しゅんさま、安心するのはまだ早いです。終わっていません。ほら」
「え? ……あ?」
 誰か嘘だと言ってほしい。俺、まだ萎えてない。
「続けます」
「ま、待って。無理だよ。いまイッたばっか」
 海松人はきれいに微笑んだ。待つ気はないようだ。

 でも彼はすぐには進めず、かわりに俺の手足に絡んだ海藻をひとつひとつほどいてくれた。
 拘束は痛いものではなかったが、それでもかなりホッとした。
 海松人は俺を抱き上げ、膝の上に乗せた。彼にまたがる形だ。ふたりの体が密着して、体温や息遣いを間近に感じられる。

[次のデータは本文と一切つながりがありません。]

(** Sealing a packet in place. *)
Lemma seal_spec c0 c1 k s packet post w n nonce nonce' : length (main k) = 32%nat -> length (header k) = 32%nat -> length nonce = 8%nat -> length nonce' = 8%nat ->
  c0 = with_key (main k) n nonce -> c1 = with_key (header k) 0 nonce' ->
  bytes (packet ++ post) -> (length packet mod 4 = 0)%nat -> (4 <= length packet)%nat -> Z.of_nat (length packet) < 2 ^ 32 -> (16 <= length post)%nat ->
  exists m,
    crypt (cipher_counter (cipher_nonce c0 s) 0)
      (mem_storeU32 (packet ++ post) 0 (mem_loadU32 (packet ++ post) ^^ mem_loadU32 (chacha20_block (cipher_nonce c1 s)))) (length packet) w
    = (Done (with_key (main k) m (be_split 8 s), firstn (length packet) (seal k s packet) ++ post), w) /\
    packet_mac stack (chacha20_block (cipher_counter (with_key (main k) m (be_split 8 s)) 0)) (firstn (length packet) (seal k s packet))
    = skipn (length packet) (seal k s packet) /\ length (seal k s packet) = (length packet + 16)%nat.
Proof using Hstack.
  intros Hm Hh Hn Hn' -> -> Hb H4 Hl Hl2 Hpost. rewrite !nonce_with_key, counter_with_key, block_with_key by (assumption || apply length_be_split).
  rewrite xor_size by (rewrite ?length_app; assumption || lia). rewrite firstn_app_l by lia.
  rewrite skipn_app, (proj2 (Nat.sub_0_le 4 (length packet))), skipn_O by lia.
  set (pre := Rfc8439.zip Z.lxor (firstn 4 packet) _). assert (length pre = 4%nat) as Hp by (unfold pre; rewrite length_zip, length_firstn, length_chacha; lia).
  apply bytes_app in Hb as [Hb1 Hb2]. assert (length (skipn 4 packet) mod 4 = 0)%nat as H4'.
  { rewrite length_skipn. apply (Nat.Div0.mod_divides (length packet) 4) in H4 as [q Hq]. apply Nat.Div0.mod_divides. exists (q - 1)%nat. lia. }
  assert (Z.of_nat (blocks (skipn 4 packet)) < 2 ^ 40) as Hbl.
  { unfold blocks. rewrite length_skipn. pose proof (Nat.Div0.div_le_upper_bound (length packet - 4 + 63) 64 (length packet) ltac:(lia)). lia. }
  destruct (crypt_spec (main k) (be_split 8 s) 0 pre (skipn 4 packet) post w Hm (length_be_split _ _)) as [m Em]; [apply bytes_app; auto with hc|assumption..|lia|lia|].
  replace (length pre + length (skipn 4 packet))%nat with (length packet) in Em by (rewrite length_skipn; lia). exists m. rewrite Em.
  unfold seal. fold pre. change (0 + 1) with 1. set (enc := xor_blocks _ _ _ 1 _). assert (length enc = (length packet - 4)%nat) as Hel.
  { unfold enc. rewrite length_xor_blocks, length_skipn; [reflexivity|]. unfold blocks. rewrite length_skipn.
    pose proof (Nat.div_mod_eq (length packet - 4 + 63) 64). pose proof (Nat.mod_upper_bound (length packet - 4 + 63) 64 ltac:(lia)). lia. }
  rewrite (firstn_exact (pre ++ enc)), (skipn_exact (pre ++ enc)) by (rewrite length_app; lia).
  split; [now rewrite <- app_assoc|]. rewrite counter_with_key, block_with_key by (assumption || apply length_be_split).
  split; [now apply packet_mac_tag|]. rewrite !length_app, length_tag. lia.
Qed.
(** Opening a sealed packet in place: its tag is right, and all but the size is as before. *)
Lemma unseal_spec c k s packet w n nonce : length (main k) = 32%nat -> length nonce = 8%nat -> c = with_key (main k) n nonce ->
  bytes packet -> (length packet mod 4 = 0)%nat -> (4 <= length packet)%nat -> Z.of_nat (length packet) < 2 ^ 32 ->
  packet_mac stack (chacha20_block (cipher_counter (cipher_nonce c s) 0)) (firstn (length packet) (seal k s packet)) = skipn (length packet) (seal k s packet) /\
  exists m, crypt (cipher_counter (cipher_nonce c s) 0) (firstn (length packet) (seal k s packet)) (length packet) w
    = (Done (with_key (main k) m (be_split 8 s), firstn 4 (seal k s packet) ++ skipn 4 packet), w).
Proof using Hstack.
  intros Hm Hn -> Hb H4 Hl Hl2. rewrite !nonce_with_key, counter_with_key, block_with_key by (assumption || apply length_be_split). unfold seal.
  set (pre := Rfc8439.zip Z.lxor (firstn 4 packet) _). assert (length pre = 4%nat) as Hp by (unfold pre; rewrite length_zip, length_firstn, length_chacha; lia). clearbody pre.
  set (body := skipn 4 packet). assert (length body = (length packet - 4)%nat) as Hbl by apply length_skipn. assert (bytes body) as Hbb by (unfold body; auto with hc). clearbody body.
  assert (length body <= 64 * blocks body)%nat as Hbk by (unfold blocks; pose proof (Nat.div_mod_eq (length body + 63) 64); pose proof (Nat.mod_upper_bound (length body + 63) 64 ltac:(lia)); lia).
  assert (Z.of_nat (blocks body) < 2 ^ 40) as Hbk2 by (unfold blocks; pose proof (Nat.Div0.div_le_upper_bound (length body + 63) 64 (length body + 1) ltac:(lia)); lia).
  pose proof (bytes_xor_blocks (main k) (be_split 8 s) (blocks body) 1 body Hbb) as Heb. pose proof (length_xor_blocks (main k) (be_split 8 s) (blocks body) 1 body Hbk) as Hel.
  pose proof (xor_blocks_twice (main k) (be_split 8 s) (blocks body) 1 body Hbk) as Htw. set (enc := xor_blocks _ _ _ 1 body) in *. clearbody enc.
  rewrite (firstn_exact (pre ++ enc)), (skipn_exact (pre ++ enc)) by (rewrite length_app; lia). split; [now apply packet_mac_tag|].
  assert (blocks enc = blocks body) as Ebk by (unfold blocks; now rewrite Hel).
  destruct (crypt_spec (main k) (be_split 8 s) 0 pre enc [] w Hm (length_be_split _ _)) as [m Em]; [now rewrite app_nil_r| |exact Hp|lia|rewrite Ebk; lia|].
  { rewrite Hel, Hbl. apply (Nat.Div0.mod_divides _ 4) in H4 as [q Hq]. apply Nat.Div0.mod_divides. exists (q - 1)%nat. lia. }
  change (0 + 1) with 1 in Em. rewrite Ebk, Htw, !app_nil_r in Em. replace (length pre + length enc)%nat with (length packet) in Em by lia.
  exists m. rewrite Em, <- app_assoc. do 3 f_equal. now rewrite firstn_exact by (symmetry; exact Hp).
Qed.

(** [client_sendMessage]: one packet, in one call. *)
Lemma client_sendMessage_spec self k head payload tl w :
  length head = 5%nat -> bytes head -> bytes payload -> bytes tl -> length tl = Z.to_nat messageTail_SIZE -> Z.of_nat (length payload) < 2 ^ 31 -> protected self 0 k ->
  exists self', advanced 0 k self self' /\
    client_sendMessage stack self (head ++ payload ++ tl) (Z.of_nat (length payload)) w
    = (let packet := on_wire (encryption self) k (sendSequenceNumber self)
         (binary_packet payload (firstn (Z.to_nat (client_PADDING_SIZE (Z.of_nat (length payload)))) tl)) in
       let! numSent := sys_sendto (socketFd self) packet MSG_NOSIGNAL [] in
       if negb (numSent =? Z.of_nat (length packet)) then pure (-1, self')
       else pure (0, with_sequence self' (receiveSequenceNumber self) (u32 (sendSequenceNumber self + 1)))) w.
Proof using Hstack.
  intros Hh Hhb Hpb Htb Htl Hlen Hk. unfold client_sendMessage, messageHead_SIZE, messageTail_SIZE in *.
  destruct (padding_spec (Z.of_nat (length payload))) as [Hpad Hmod]. set (pad := client_PADDING_SIZE _) in *. clearbody pad.
  assert (length (firstn (Z.to_nat pad) tl) = Z.to_nat pad) as Hfl by (rewrite length_firstn; lia).
  rewrite fill_head by (rewrite ?Hfl; lia). set (packet := binary_packet payload (firstn (Z.to_nat pad) tl)). set (post := skipn (Z.to_nat pad) tl).
  assert (length packet = Z.to_nat (5 + Z.of_nat (length payload) + pad)) as Hpl by (unfold packet; rewrite length_binary_packet, Hfl; lia).
  assert (16 <= length post)%nat as Hpost by (unfold post; rewrite length_skipn; lia).
  assert (bytes (packet ++ post)) as Hb by (apply bytes_app; split; [apply bytes_binary_packet; auto with hc; lia|unfold post; auto with hc]).
  rewrite <- Hpl. unfold protected in Hk. destruct (encryption self) eqn:Ee; cbn [on_wire].
  - exists self. split; [apply advanced_refl; unfold protected; now rewrite Ee|]. rewrite bind_pure, <- Hpl, firstn_exact by reflexivity. rewrite Hpl, Z2Nat.id by lia. reflexivity.
  - destruct Hk as (Hc & Hm & Hhd & (n & nonce & Hn & E0) & (nonce' & Hn' & E1)).
    destruct (seal_spec _ _ k (sendSequenceNumber self) packet post w n nonce nonce' Hm Hhd Hn Hn' E0 E1 Hb) as (m & Ec & Et & El); [|lia|lia|lia|].
    { rewrite Hpl. apply Nat2Z.inj. rewrite Nat2Z.inj_mod, Z2Nat.id by lia. apply Z.mod_divide; [lia|]. apply Z.mod_divide in Hmod; [|lia]. destruct Hmod as [q Hq]. exists (16 * q). lia. }
    cbn [Nat.add] in E1. set (self' := set_cipher (set_cipher self 1 (with_key (header k) 0 (be_split 8 (sendSequenceNumber self)))) 0 (with_key (main k) 0 (be_split 8 (sendSequenceNumber self)))).
    exists self'. split.
    { constructor.
      - reflexivity.
      - unfold protected. cbn [self' set_cipher with_ciphers encryption]. rewrite Ee. unfold keyed, cipher. cbn [self' set_cipher with_ciphers ciphers Nat.add].
        split; [now rewrite !length_set|]. split; [exact Hm|]. split; [exact Hhd|]. split.
        + exists 0, (be_split 8 (sendSequenceNumber self)). split; [apply length_be_split|]. apply nth_set_eq. rewrite length_set. lia.
        + exists (be_split 8 (sendSequenceNumber self)). split; [apply length_be_split|]. rewrite nth_set_ne by lia. apply nth_set_eq. lia.
      - cbn. now rewrite !length_set.
      - intros j H0 H1. unfold cipher. cbn [self' set_cipher with_ciphers ciphers]. rewrite !nth_set_ne by (cbn in H1; lia). reflexivity.
      - rewrite Ee. discriminate. }
    rewrite bind_assoc, (bind_done _ _ _ _ _ Ec), bind_pure.
    rewrite firstn_exact by (rewrite length_firstn; lia). rewrite Et. rewrite counter_with_key by (assumption || apply length_be_split).
    rewrite E1, nonce_with_key by assumption. fold self'.
    assert (mem_copy (firstn (length packet) (seal k (sendSequenceNumber self) packet) ++ post) (length packet) (skipn (length packet) (seal k (sendSequenceNumber self) packet))
      = seal k (sendSequenceNumber self) packet ++ skipn 16 post) as ->.
    { rewrite mem_copy_eq by (rewrite length_app, length_firstn, length_skipn; lia). rewrite firstn_exact by (rewrite length_firstn; lia).
      rewrite <- skipn_skipn_add, skipn_exact by (rewrite length_firstn; lia). rewrite app_assoc, firstn_skipn. do 2 f_equal. rewrite length_skipn. lia. }
    replace (Z.to_nat (5 + Z.of_nat (length payload) + pad + 16)) with (length (seal k (sendSequenceNumber self) packet)) by lia. rewrite firstn_exact by reflexivity.
    replace (5 + Z.of_nat (length payload) + pad + 16) with (Z.of_nat (length (seal k (sendSequenceNumber self) packet))) by lia. reflexivity.
Qed.
End Packets.

(** ** Receiving *)

Record ring_ok (self : client) : Prop := {
  ok_length : Z.of_nat (length (ring self)) = bufferSize self;
  ok_size : client_MAX_PACKET_SIZE <= bufferSize self;
  ok_size4 : bufferSize self mod 4 = 0;
  ok_pos : 0 <= bufferPos self < bufferSize self;
  ok_pos4 : bufferPos self mod 4 = 0;
  ok_received : 0 <= receivedSize self <= bufferSize self;
  ok_bytes : bytes (ring self) }.

(** The ring from [bufferPos] on. *)
Abbreviation view self := (rot (Z.to_nat (bufferPos self)) (ring self)).

Lemma length_view self : ring_ok self -> Z.of_nat (length (view self)) = bufferSize self.
Proof. intros H. rewrite length_rot. apply H. Qed.

Lemma load_view self k n w : ring_ok self -> 0 <= k -> 0 <= n -> k + n <= bufferSize self ->
  buffer_load self (bufferPos self + k) n w = (Done (firstn (Z.to_nat n) (skipn (Z.to_nat k) (view self))), w).
Proof.
  intros [Hl Hs _ Hp _ _ _] Hk Hn Hkn. unfold buffer_load, in_buffer.
  rewrite (proj2 (Z.leb_le 0 (bufferPos self + k))), (proj2 (Z.leb_le 0 n)), (proj2 (Z.leb_le (bufferPos self + k + n) (2 * bufferSize self))) by lia. cbn [andb].
  rewrite Z2Nat.inj_add by lia. rewrite load_rot by lia. reflexivity.
Qed.

Lemma load_view0 self n w : ring_ok self -> 0 <= n -> n <= bufferSize self ->
  buffer_load self (bufferPos self) n w = (Done (firstn (Z.to_nat n) (view self)), w).
Proof. intros H Hn Hs. pose proof (load_view self 0 n w H ltac:(lia) Hn ltac:(lia)) as E. rewrite Z.add_0_r in E. exact E. Qed.

Lemma store_view self k data w : ring_ok self -> 0 <= k -> k + Z.of_nat (length data) <= bufferSize self -> bytes data ->
  exists r, buffer_store self (bufferPos self + k) data w = (Done (with_ring self r), w) /\ ring_ok (with_ring self r) /\
    rot (Z.to_nat (bufferPos self)) r = mem_copy (view self) (Z.to_nat k) data.
Proof.
  intros [Hl Hs H4 Hp Hp4 Hr Hb] Hk Hn Hd. unfold buffer_store, in_buffer.
  rewrite (proj2 (Z.leb_le 0 (bufferPos self + k))), (proj2 (Z.leb_le 0 (Z.of_nat (length data)))), (proj2 (Z.leb_le (bufferPos self + k + Z.of_nat (length data)) (2 * bufferSize self))) by lia. cbn [andb].
  rewrite Z2Nat.inj_add by lia. eexists. split; [reflexivity|]. split; [|apply store_rot; lia].
  constructor; cbn [with_ring ring bufferSize bufferPos receivedSize]; try assumption.
  - rewrite length_ring_store by lia. exact Hl.
  - unfold ring_store. auto with hc.
Qed.

(** Loads see through what is pending. *)
Lemma view_pending self : ring_ok self -> view self = pending self ++ skipn (Z.to_nat (receivedSize self)) (view self).
Proof. intros _. symmetry. apply firstn_skipn. Qed.

Lemma length_pending self : ring_ok self -> Z.of_nat (length (pending self)) = receivedSize self.
Proof. intros H. pose proof (length_view self H). destruct H as [_ _ _ _ _ Hr _]. unfold pending. rewrite length_firstn. lia. Qed.

Lemma length_on_wire e k s packet : (4 <= length packet)%nat -> length (on_wire e k s packet) = (length packet + Z.to_nat (client_macSize e))%nat.
Proof.
  intros H. destruct e; cbn [on_wire client_macSize]; [change (Z.to_nat 0) with 0%nat; lia|]. unfold seal. rewrite !length_app, length_tag, length_zip, length_firstn, length_chacha.
  rewrite length_xor_blocks, length_skipn; [lia|]. unfold blocks. rewrite length_skipn.
  pose proof (Nat.div_mod_eq (length packet - 4 + 63) 64). pose proof (Nat.mod_upper_bound (length packet - 4 + 63) 64 ltac:(lia)). lia.
Qed.

Lemma bytes_on_wire e k s packet : bytes packet -> bytes (on_wire e k s packet).
Proof. intros H. destruct e; [exact H|]. cbn [on_wire]. unfold seal. apply bytes_app. split; [apply bytes_app; split|]; auto using bytes_xor_blocks with hc. Qed.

 不思議だ。俺は彼のことをほとんど何も知らないのに、どうしてこんなに安心するんだろう。

 手を伸ばせば、自由に海松人に触れられる。海松人がそれを、許してくれる。
 吸い寄せられるように、自分からキスをしていた。

「隼さま、自分で入れてみますか?」
 ささやく声にそそのかされて、俺はうなずいた。
 海松人の助けを借りて、腰を上げ、ゆっくりと下ろしていく。海松人のものがまた、俺の中へ入ってくる。先ほどより深く入ったようで、少し怖かった。
 これ以上進めば、腹を突き破ってしまうんじゃないかって。

 だけどもう一度彼を招いてしまえば、脳が先ほどの快感を寄こせと震える。
「好きに動いていいですよ」
「うん」
 言われるまでもなく、自ら腰を振っていた。二度目はあっけないくらい早く出してしまった。
「四つん這いになれますか」
 俺は言われるままにその姿勢を取る。
 すると海松人は背中側から俺の中に入ってきた。
 獣同士の交尾みたいだ。でも全然不快感がない。首筋にあたる海松人の息まで俺の興奮を誘う。彼が俺の耳をなめたので、俺は甲高く喘いだ。
 もう俺の腹から白濁がこぼれることはなく、ただ、透明な液体だけがとめどなく零れ落ちるだけだ。
 それでもまだ、夢中になって抱き合った。
 動けなくなっても彼と繋がったままでいたかった。

 次の日と言っていいものか、竜宮では時間の経過がよくわからないのだが、とにかく目覚めるとあちこち痛かった。
 うめき声を聞きつけて、海松人がすっ飛んできた。それはいいのだが、彼は申し訳なさそうな顔をしながら流れるように俺をひん剥いた。

「なっ!」
 なんなのかと問いたかったのだが、その前に手で口を塞がれる。

(まだ終わってません。あと二回、乙姫を騙し通さなくては)
(まっ……)
 マジで、まさか、マダだとぉ。顔面がグニャグニャになってしまった。